Monday, August 6, 2018

Medicine Lodge Stockade Museum


The Medicine Lodge Stockade Museum is based on an 1874 stockade built to protect residents of
the time. Courtesy: Medicine Lodge Stockade Museum
The Medicine Lodge Stockade Museum is a collection of “anything and everything” — from woolly mammoth bones and human hair wreaths to buffalo heads and saddles from the Civil War to the present.

The museum — and the home of the hatchet-wielding temperance leader Carry Nation — is open 1 p.m. to 4 p.m. every day from November to May and 10:30 a.m. to 5 p.m. Monday through Saturday and 1 p.m. to 5 p.m. Sunday from June to October. The museum is closed on major holidays.

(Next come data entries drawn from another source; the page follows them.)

(* ===== verification/HashMd.v ===== *)
(** * Iterated hash functions

    What the hash functions of src/crypto share: a compression function applied to
    the whole blocks of a message.  [absorb st l] is the reference definition, the
    state after the whole blocks of [l] and the bytes left over; a function that
    takes the message in pieces computes it whatever the pieces are. *)

From S2P Require Import Prelude.

(** [memcpy(&buf[i], src, n)] in an array. *)
Definition store_at (i : nat) (src buf : bytes) : bytes :=
  take i buf ++ src ++ drop (i + length src) buf.

Lemma length_store_at i src buf :
  (i + length src <= length buf)%nat -> length (store_at i src buf) = length buf.
Proof. intros. unfold store_at. rewrite !length_app, length_take, length_drop. lia. Qed.

Lemma take_store_at i src buf : (i + length src <= length buf)%nat ->
  take (i + length src) (store_at i src buf) = take i buf ++ src.
Proof.
  intros. unfold store_at. rewrite app_assoc, take_app_length'; [done|].
  rewrite length_app, length_take. lia.
Qed.

Lemma take_store_at_0 src buf : (length src <= length buf)%nat -> take (length src) (store_at 0 src buf) = src.
Proof. intros. exact (take_store_at 0 src buf H). Qed.

(** The bytes left over after more data. *)
Lemma mod_after B n len p :
  (0 < B)%nat -> p = (n mod B)%nat -> (B <= p + len)%nat -> ((len - (B - p)) mod B = (n + len) mod B)%nat.
Proof.
  intros HB -> Hl. pose proof (Nat.div_mod_eq n B). pose proof (Nat.mod_upper_bound n B ltac:(lia)).
  set (p := (n mod B)%nat) in *. set (q := (n / B)%nat) in *. clearbody p q.
  replace (n + len)%nat with (len - (B - p) + (q + 1) * B)%nat by nia. now rewrite Nat.Div0.mod_add.
Qed.

(** Rotation of a [w]-bit word to the left and to the right. *)
Definition rotl (w v n : Z) : Z := Z.lor (wrap w (Z.shiftl v n)) (Z.shiftr v (w - n)).
Definition rotr_w (w v n : Z) : Z := Z.lor (Z.shiftr v n) (wrap w (Z.shiftl v (w - n))).

Section Absorb.
Context {St : Type} (B : nat) (comp : St -> bytes -> St).

Fixpoint absorb_loop (fuel : nat) (st : St) (l : bytes) : St * bytes :=
  match fuel with
  | O => (st, l)
  | S fuel => if (length l <? B)%nat then (st, l) else absorb_loop fuel (comp st (take B l)) (drop B l)
  end.

Definition absorb (st : St) (l : bytes) : St * bytes := absorb_loop (length l) st l.

Hypothesis HB : (0 < B)%nat.

Lemma absorb_loop_fuel f1 f2 st l :
  (length l <= f1)%nat -> (length l <= f2)%nat -> absorb_loop f1 st l = absorb_loop f2 st l.
Proof.
  revert f2 st l. induction f1 as [|f1 IH]; intros f2 st l H1 H2.
  - destruct f2; cbn [absorb_loop]; [done|]. destruct (Nat.ltb_spec (length l) B); [done | lia].
  - destruct f2; cbn [absorb_loop]; destruct (Nat.ltb_spec (length l) B); try done; try lia.
    apply IH; rewrite length_drop; lia.
Qed.

Lemma absorb_short st l : (length l < B)%nat -> absorb st l = (st, l).
Proof.
  intros H. unfold absorb. destruct l as [|x l]; [done|]. cbn [length absorb_loop].
  now rewrite (proj2 (Nat.ltb_lt _ _)).
Qed.

Lemma absorb_block st l : (B <= length l)%nat ->
  absorb st l = absorb (comp st (take B l)) (drop B l).
Proof.
  intros H. unfold absorb. rewrite (absorb_loop_fuel (length l) (S (length l))) by lia. cbn [absorb_loop].
  rewrite (proj2 (Nat.ltb_ge _ _)) by done. apply absorb_loop_fuel; rewrite length_drop; lia.
Qed.

Lemma absorb_ind (P : St -> bytes -> Prop) :
  (forall st l, (length l < B)%nat -> P st l) ->
  (forall st l, (B <= length l)%nat -> P (comp st (take B l)) (drop B l) -> P st l) ->
  forall st l, P st l.
Proof.
  intros H0 H1 st l. remember (length l) as n eqn:E. revert st l E.
  induction n as [n IH] using lt_wf_ind. intros st l ->.
  destruct (Nat.lt_ge_cases (length l) B); [now apply H0|]. apply H1; [done|].
  apply (IH (length (drop B l))); [rewrite length_drop; lia | done].
Qed.

(** The bytes left over do not make a block. *)
Lemma absorb_rest st l : length (absorb st l).2 = (length l mod B)%nat.
Proof.
  revert st l. apply absorb_ind.
  - intros st l H. rewrite absorb_short by done. now rewrite Nat.mod_small.
  - intros st l H IH. rewrite absorb_block, IH, length_drop by done.
    replace (length l) with (length l - B + 1 * B)%nat at 2 by lia. now rewrite Nat.Div0.mod_add.
Qed.

(** A message may come in two pieces. *)
Lemma absorb_app st l k : absorb st (l ++ k) = absorb (absorb st l).1 ((absorb st l).2 ++ k).
Proof.
  revert st l. apply absorb_ind.
  - intros st l H. now rewrite (absorb_short st l).
  - intros st l H IH. rewrite (absorb_block st (l ++ k)) by (rewrite length_app; lia).
    rewrite take_app_le, drop_app_le by lia. rewrite IH. now rewrite (absorb_block st l).
Qed.

Lemma absorb_state (P : St -> Prop) st l : P st -> (forall st b, P (comp st b)) -> P (absorb st l).1.
Proof.
  intros H0 Hc. revert st l H0. apply (absorb_ind (fun st l => P st -> P (absorb st l).1)).
  - intros st l H. now rewrite absorb_short.
  - intros st l H IH _. rewrite absorb_block by done. apply IH, Hc.
Qed.

(** Whole blocks leave nothing over. *)
Lemma absorb_one st l : length l = B -> absorb st l = (comp st l, []).
Proof.
  intros H. rewrite absorb_block, absorb_short by (rewrite ?length_drop; lia).
  now rewrite take_ge, drop_ge by lia.
Qed.
End Absorb.

(** ** Padding

    A byte 0x80, zeros, and the length in bits at the end of a block. *)
Definition md_pad (B : nat) (len_bytes : bytes) (n : nat) : bytes :=
  0x80 :: replicate ((2 * B - 1 - length len_bytes - n mod B) mod B) 0 ++ len_bytes.

(** ** Lengths in 32-bit halves *)

Lemma u8_u32_div n p q : 0 < p -> 0 < q -> 2 ^ 32 = p * 256 * q -> u8 (u32 n / p) = u8 (n / p).
Proof.
  intros Hp Hq E. unfold wrap. rewrite E. change (2 ^ 8) with 256.
  rewrite <- Z.mul_assoc, Z.rem_mul_r by lia. rewrite (Z.mul_comm p), Z.div_add by lia.
  rewrite (Z.div_small (n mod p)) by (apply Z.mod_pos_bound; lia).
  rewrite Z.add_0_l, Z.rem_mul_r by lia. rewrite (Z.mul_comm 256), Z.mod_add by lia. apply Zmod_mod.
Qed.

Lemma put_be32_wrap n : put_be32 (u32 n) = put_be32 n.
Proof.
  unfold put_be32. rewrite (u8_u32_div n 16777216 1), (u8_u32_div n 65536 256), (u8_u32_div n 256 65536) by lia.
  pose proof (u8_u32_div n 1 16777216 ltac:(lia) ltac:(lia) ltac:(lia)) as E.
  rewrite !Z.div_1_r in E. now rewrite E.
Qed.

Lemma put_be64_wrap n : put_be64 (u64 n) = put_be64 n.
Proof.
  unfold put_be64. rewrite <- (put_be32_wrap (wrap 64 n / 2 ^ 32)), <- (put_be32_wrap (n / 2 ^ 32)),
    <- (put_be32_wrap (wrap 64 n)), <- (put_be32_wrap n).
  unfold wrap. change (2 ^ 64) with (2 ^ 32 * 2 ^ 32). f_equal; f_equal.
  - rewrite Z.rem_mul_r by lia. rewrite (Z.mul_comm (2 ^ 32) (_ mod _)), Z.div_add by lia.
    rewrite (Z.div_small (n mod 2 ^ 32)) by (apply Z.mod_pos_bound; lia). apply Zmod_mod.
  - rewrite Z.rem_mul_r by lia. rewrite (Z.mul_comm (2 ^ 32) (_ mod _)), Z.mod_add by lia. apply Zmod_mod.
Qed.

Lemma wrap_add_l w a b : 0 <= w -> wrap w (wrap w a + b) = wrap w (a + b).
Proof. intros. unfold wrap. apply Zplus_mod_idemp_l. Qed.

(** A sum of two words is smaller than one of them when it wraps. *)
Lemma carry_of_sum w a b : 0 <= w -> 0 <= a -> 0 <= b ->
  (a + b) / 2 ^ w = a / 2 ^ w + b / 2 ^ w
    + (if wrap w (wrap w a + wrap w b) <? wrap w b then 1 else 0).
Proof.
  intros Hw Ha Hb. unfold wrap. assert (0 < 2 ^ w) as HM by lia. set (M := 2 ^ w) in *. clearbody M. pose proof (Z.mod_pos_bound a M HM). pose proof (Z.mod_pos_bound b M HM).
  pose proof (Z.div_mod a M). pose proof (Z.div_mod b M).
  set (x := a mod M) in *. set (y := b mod M) in *. set (p := a / M) in *. set (q := b / M) in *.
  assert (a + b = (p + q) * M + (x + y)) as -> by lia. rewrite Z.div_add_l by lia. clearbody x y p q.
  destruct (Z.lt_ge_cases (x + y) M).
  - rewrite Z.div_small, Z.mod_small by lia. destruct (Z.ltb_spec (x + y) y); lia.
  - replace (x + y) with (x + y - M + 1 * M) by lia. rewrite Z.div_add, Z.mod_add by lia.
    rewrite Z.div_small, Z.mod_small by lia. destruct (Z.ltb_spec (x + y - M) y); lia.
Qed.

(** The bit count of [n] bytes in two words, after [len] more. *)
Lemma bit_count_add n len :
  0 <= n -> 0 <= len ->
  let bits := u32 (Z.shiftl len 3) in
  let c0 := u32 (u32 (8 * n) + bits) in
  c0 = u32 (8 * (n + len))
  /\ u32 ((if c0 <? bits then u32 (u32 (8 * n / 2 ^ 32) + 1) else u32 (8 * n / 2 ^ 32)) + Z.shiftr len 29)
     = u32 (8 * (n + len) / 2 ^ 32).
Proof.
  intros Hn Hl. cbn zeta. rewrite Z.shiftl_mul_pow2, Z.shiftr_div_pow2 by lia.
  replace (len * 2 ^ 3) with (8 * len) by lia.
  assert (len / 2 ^ 29 = 8 * len / 2 ^ 32) as ->.
  { change (2 ^ 32) with (8 * 2 ^ 29). now rewrite Z.div_mul_cancel_l by lia. }
  split; [unfold wrap; rewrite <- Zplus_mod; f_equal; lia|].
  replace (8 * (n + len)) with (8 * n + 8 * len) by lia.
  rewrite (carry_of_sum 32) by lia.
  destruct (_ <? _); rewrite ?(wrap_add_l 32 (8 * n / 2 ^ 32) 1), wrap_add_l by lia; f_equal; lia.
Qed.

Lemma bit_count_index n : 0 <= n -> Z.land (Z.shiftr (u32 (8 * n)) 3) 63 = n mod 64.
Proof.
  intros Hn. change 63 with (Z.ones 6). rewrite Z.land_ones, Z.shiftr_div_pow2 by lia. unfold wrap.
  change (2 ^ 3) with 8. change (2 ^ 6) with 64. change (2 ^ 32) with 4294967296.
  Z.div_mod_to_equations. lia.
Qed.

Lemma land_shifted x m k : 0 <= k -> Z.land x (Z.shiftl m k) = Z.shiftl (Z.land (Z.shiftr x k) m) k.
Proof.
  intros Hk. apply Z.bits_inj'. intros i Hi. rewrite Z.land_spec, !Z.shiftl_spec by lia.
  destruct (Z.lt_ge_cases i k).
  - rewrite !(Z.testbit_neg_r _ (i - k)) by lia. apply andb_false_r.
  - rewrite Z.land_spec, Z.shiftr_spec by lia. now replace (i - k + k) with i by lia.
Qed.

(** The test of the padding loops on the bit count. *)
Lemma bit_count_56 n : (Z.land (u32 (8 * Z.of_nat n)) 504 =? 448) = (n mod 64 =? 56)%nat.
Proof.
  change 504 with (Z.shiftl 63 3). rewrite land_shifted, bit_count_index, Z.shiftl_mul_pow2 by lia.
  change 64 with (Z.of_nat 64). rewrite <- Nat2Z.inj_mod.
  destruct (Z.eqb_spec (Z.of_nat (n mod 64) * 2 ^ 3) 448), (Nat.eqb_spec (n mod 64) 56); lia.
Qed.

(** The zeros leave [L] bytes to the end of a block. *)
Lemma pad_zeros B L n z : (L < B)%nat -> z = ((2 * B - 1 - L - n mod B) mod B)%nat ->
  (z < B)%nat /\ ((n + 1 + z + L) mod B = 0)%nat.
Proof.
  intros HB ->. pose proof (Nat.div_mod_eq n B). pose proof (Nat.mod_upper_bound n B ltac:(lia)).
  set (p := (n mod B)%nat) in *. set (q := (n / B)%nat) in *. clearbody p q.
  split; [apply Nat.mod_upper_bound; lia|].
  destruct (Nat.le_gt_cases p (B - 1 - L)).
  - replace (2 * B - 1 - L - p)%nat with (B - 1 - L - p + 1 * B)%nat by lia.
    rewrite Nat.Div0.mod_add, (Nat.mod_small (B - 1 - L - p)) by lia.
    replace (n + 1 + (B - 1 - L - p) + L)%nat with ((q + 1) * B)%nat by nia. apply Nat.Div0.mod_mul.
  - rewrite (Nat.mod_small (2 * B - 1 - L - p)) by lia.
    replace (n + 1 + (2 * B - 1 - L - p) + L)%nat with ((q + 2) * B)%nat by nia. apply Nat.Div0.mod_mul.
Qed.

(** Digests made of words. *)
Lemma digest_words (f : Z -> bytes) k l :
  (forall w, length (f w) = k /\ bytes_ok (f w)) ->
  length (concat (f <$> l)) = (k * length l)%nat /\ bytes_ok (concat (f <$> l)).
Proof.
  intros Hf. induction l as [|w l [IH1 IH2]]; [split; [simpl; lia | constructor]|].
  cbn [fmap list_fmap concat length]. destruct (Hf w) as [L B].
  split; [rewrite length_app, L, IH1; lia | now apply bytes_ok_app].
Qed.

Lemma put_be32_word w : length (put_be32 w) = 4%nat /\ bytes_ok (put_be32 w).
Proof. split; [reflexivity | apply put_be32_ok]. Qed.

A Carry Nation impersonator holds a hatchet,
the preferred tool the temperance leader used
to smash saloons. Courtesy: Medicine Lodge
Stockade Museum.
The Stockade Museum opened in 1961 and is based on a stockade built in 1874 in Medicine Lodge, which is the county seat of Barber County. The stockade is not an exact replica of the original but was constructed the same way. The museum is soliciting contributions for new logs on is website, www.medicinelodgestockade.org.  
The museum grounds feature a two-story log cabin built in the 1870s and an old jail cell that had been in the basement of the original courthouse.
The home of Carry Nation is included with admission, which is $3 for children 7 to 14, $5 for adults and $4 for people 55 and older. Admission is free for children younger than 7.
The home is the original site of where Nation — famous for smashing saloons —began her crusade. The home includes many of her furnishings.
“We do have some bottles that she missed,” joked Belinda Kimball of the museum.